◆ **What the task asks**
Repeat each entry below exactly as it stands.

----- Information supplied

Lemma mapM_create_embedding_text_same (rows : list book_row) :
  mapM preprocess_data_optimized.create_embedding_text rows
  = mapM preprocess_data.create_embedding_text rows.
Proof.
  induction rows as [|row rows IH]; simpl; [reflexivity|].
  now rewrite create_embedding_text_same, IH.
Qed.

Lemma join_values_returns (sep : string) (l : list scalar) :
  (exists text, join_values sep l = Ok text)
  <-> Forall (fun x => exists s, x = SStr s) l.
Proof.
  unfold join_values. split.
  - intros [text Htext].
    destruct (mapM as_str l) as [ss|e] eqn:Hss; [|discriminate].
    apply mapM_Forall2 in Hss. clear -Hss.
    induction Hss as [|x s l ss Hx _ IH]; constructor; [|exact IH].
    destruct x; try discriminate. now eexists.
  - intros Hall.
    assert (Hss : exists ss, l = map SStr ss).
    { induction Hall as [|x l [s ->] _ [ss ->]]; [now exists []|].
      now exists (s :: ss). }
    destruct Hss as [ss ->]. rewrite mapM_as_str. now eexists.
Qed.

(** X5: on every row the two scripts build the same [embedding_text] or
    raise the same error ([parts.extend([x] * n)] of the vectorized script
    does what the repeated [parts.append(x)] does), and they raise exactly
    when the parsed authors or categories hold something that is not a
    string. *)
Theorem create_embedding_text_agrees (row : book_row) :
  preprocess_data_optimized.create_embedding_text row
  = preprocess_data.create_embedding_text row
  /\ ((exists text, preprocess_data.create_embedding_text row = Ok text)
      <-> Forall (fun x => exists s, x = SStr s) (authors_parsed row)
          /\ Forall (fun x => exists s, x = SStr s) (categories_parsed row)).
Proof.
  split; [apply create_embedding_text_same|].
  unfold preprocess_data.create_embedding_text.
  pose proof (join_values_returns " " (authors_parsed row)) as Ha.
  pose proof (join_values_returns " " (categories_parsed row)) as Hc.
  destruct (authors_parsed row) as [|a la] eqn:Hla;
    destruct (categories_parsed row) as [|c lc] eqn:Hlc;
    cbn [nonempty_list bind].
  - split; [intros _; split; constructor|intros _; now eexists].
  - destruct (join_values " " (c :: lc)) as [jc|e]; cbn [bind].
    + split; [intros _; split; [constructor|apply Hc; now eexists]
             |intros _; now eexists].
    + split; [intros [text Ht]; discriminate|].
      intros [_ Hall]. apply Hc in Hall as [text Ht]. discriminate.
  - destruct (join_values " " (a :: la)) as [ja|e]; cbn [bind].
    + split; [intros _; split; [apply Ha; now eexists|constructor]
             |intros _; now eexists].
    + split; [intros [text Ht]; discriminate|].
      intros [Hall _]. apply Ha in Hall as [text Ht]. discriminate.
  - destruct (join_values " " (a :: la)) as [ja|e]; cbn [bind].
    + destruct (join_values " " (c :: lc)) as [jc|e]; cbn [bind].
      * split; [intros _; split; [apply Ha|apply Hc]; now eexists
               |intros _; now eexists].
      * split; [intros [text Ht]; discriminate|].
        intros [_ Hall]. apply Hc in Hall as [text Ht]. discriminate.
    + split; [intros [text Ht]; discriminate|].
      intros [Hall _]. apply Ha in Hall as [text Ht]. discriminate.
Qed.

(** ** What [nlargest] selects *)

Lemma StronglySorted_app {A : Type} (R : A -> A -> Prop) (l1 l2 : list A) :
  StronglySorted R (l1 ++ l2) ->
  StronglySorted R l1 /\ forall x y, In x l1 -> In y l2 -> R x y.
Proof.
  induction l1 as [|a l1 IH]; simpl; intros Hs.
  - split; [constructor|]. intros x y [].
  - apply StronglySorted_inv in Hs as [Hs Ha].
    destruct (IH Hs) as [Hl1 Hcross].
    apply Forall_app in Ha as [Ha1 Ha2].
    split; [now constructor|].
    intros x y [<-|Hx] Hy; [|now apply Hcross].
    rewrite Forall_forall in Ha2. now apply Ha2.
Qed.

----------

◆ **Answer box**
Lemma mapM_create_embedding_text_same (rows : list book_row) :
  mapM preprocess_data_optimized.create_embedding_text rows
  = mapM preprocess_data.create_embedding_text rows.
Proof.
  induction rows as [|row rows IH]; simpl; [reflexivity|].
  now rewrite create_embedding_text_same, IH.
Qed.

Lemma join_values_returns (sep : string) (l : list scalar) :
  (exists text, join_values sep l = Ok text)
  <-> Forall (fun x => exists s, x = SStr s) l.
Proof.
  unfold join_values. split.
  - intros [text Htext].
    destruct (mapM as_str l) as [ss|e] eqn:Hss; [|discriminate].
    apply mapM_Forall2 in Hss. clear -Hss.
    induction Hss as [|x s l ss Hx _ IH]; constructor; [|exact IH].
    destruct x; try discriminate. now eexists.
  - intros Hall.
    assert (Hss : exists ss, l = map SStr ss).
    { induction Hall as [|x l [s ->] _ [ss ->]]; [now exists []|].
      now exists (s :: ss). }
    destruct Hss as [ss ->]. rewrite mapM_as_str. now eexists.
Qed.

(** X5: on every row the two scripts build the same [embedding_text] or
    raise the same error ([parts.extend([x] * n)] of the vectorized script
    does what the repeated [parts.append(x)] does), and they raise exactly
    when the parsed authors or categories hold something that is not a
    string. *)
Theorem create_embedding_text_agrees (row : book_row) :
  preprocess_data_optimized.create_embedding_text row
  = preprocess_data.create_embedding_text row
  /\ ((exists text, preprocess_data.create_embedding_text row = Ok text)
      <-> Forall (fun x => exists s, x = SStr s) (authors_parsed row)
          /\ Forall (fun x => exists s, x = SStr s) (categories_parsed row)).
Proof.
  split; [apply create_embedding_text_same|].
  unfold preprocess_data.create_embedding_text.
  pose proof (join_values_returns " " (authors_parsed row)) as Ha.
  pose proof (join_values_returns " " (categories_parsed row)) as Hc.
  destruct (authors_parsed row) as [|a la] eqn:Hla;
    destruct (categories_parsed row) as [|c lc] eqn:Hlc;
    cbn [nonempty_list bind].
  - split; [intros _; split; constructor|intros _; now eexists].
  - destruct (join_values " " (c :: lc)) as [jc|e]; cbn [bind].
    + split; [intros _; split; [constructor|apply Hc; now eexists]
             |intros _; now eexists].
    + split; [intros [text Ht]; discriminate|].
      intros [_ Hall]. apply Hc in Hall as [text Ht]. discriminate.
  - destruct (join_values " " (a :: la)) as [ja|e]; cbn [bind].
    + split; [intros _; split; [apply Ha; now eexists|constructor]
             |intros _; now eexists].
    + split; [intros [text Ht]; discriminate|].
      intros [Hall _]. apply Ha in Hall as [text Ht]. discriminate.
  - destruct (join_values " " (a :: la)) as [ja|e]; cbn [bind].
    + destruct (join_values " " (c :: lc)) as [jc|e]; cbn [bind].
      * split; [intros _; split; [apply Ha|apply Hc]; now eexists
               |intros _; now eexists].
      * split; [intros [text Ht]; discriminate|].
        intros [_ Hall]. apply Hc in Hall as [text Ht]. discriminate.
    + split; [intros [text Ht]; discriminate|].
      intros [Hall _]. apply Ha in Hall as [text Ht]. discriminate.
Qed.

(** ** What [nlargest] selects *)

Lemma StronglySorted_app {A : Type} (R : A -> A -> Prop) (l1 l2 : list A) :
  StronglySorted R (l1 ++ l2) ->
  StronglySorted R l1 /\ forall x y, In x l1 -> In y l2 -> R x y.
Proof.
  induction l1 as [|a l1 IH]; simpl; intros Hs.
  - split; [constructor|]. intros x y [].
  - apply StronglySorted_inv in Hs as [Hs Ha].
    destruct (IH Hs) as [Hl1 Hcross].
    apply Forall_app in Ha as [Ha1 Ha2].
    split; [now constructor|].
    intros x y [<-|Hx] Hy; [|now apply Hcross].
    rewrite Forall_forall in Ha2. now apply Ha2.
Qed.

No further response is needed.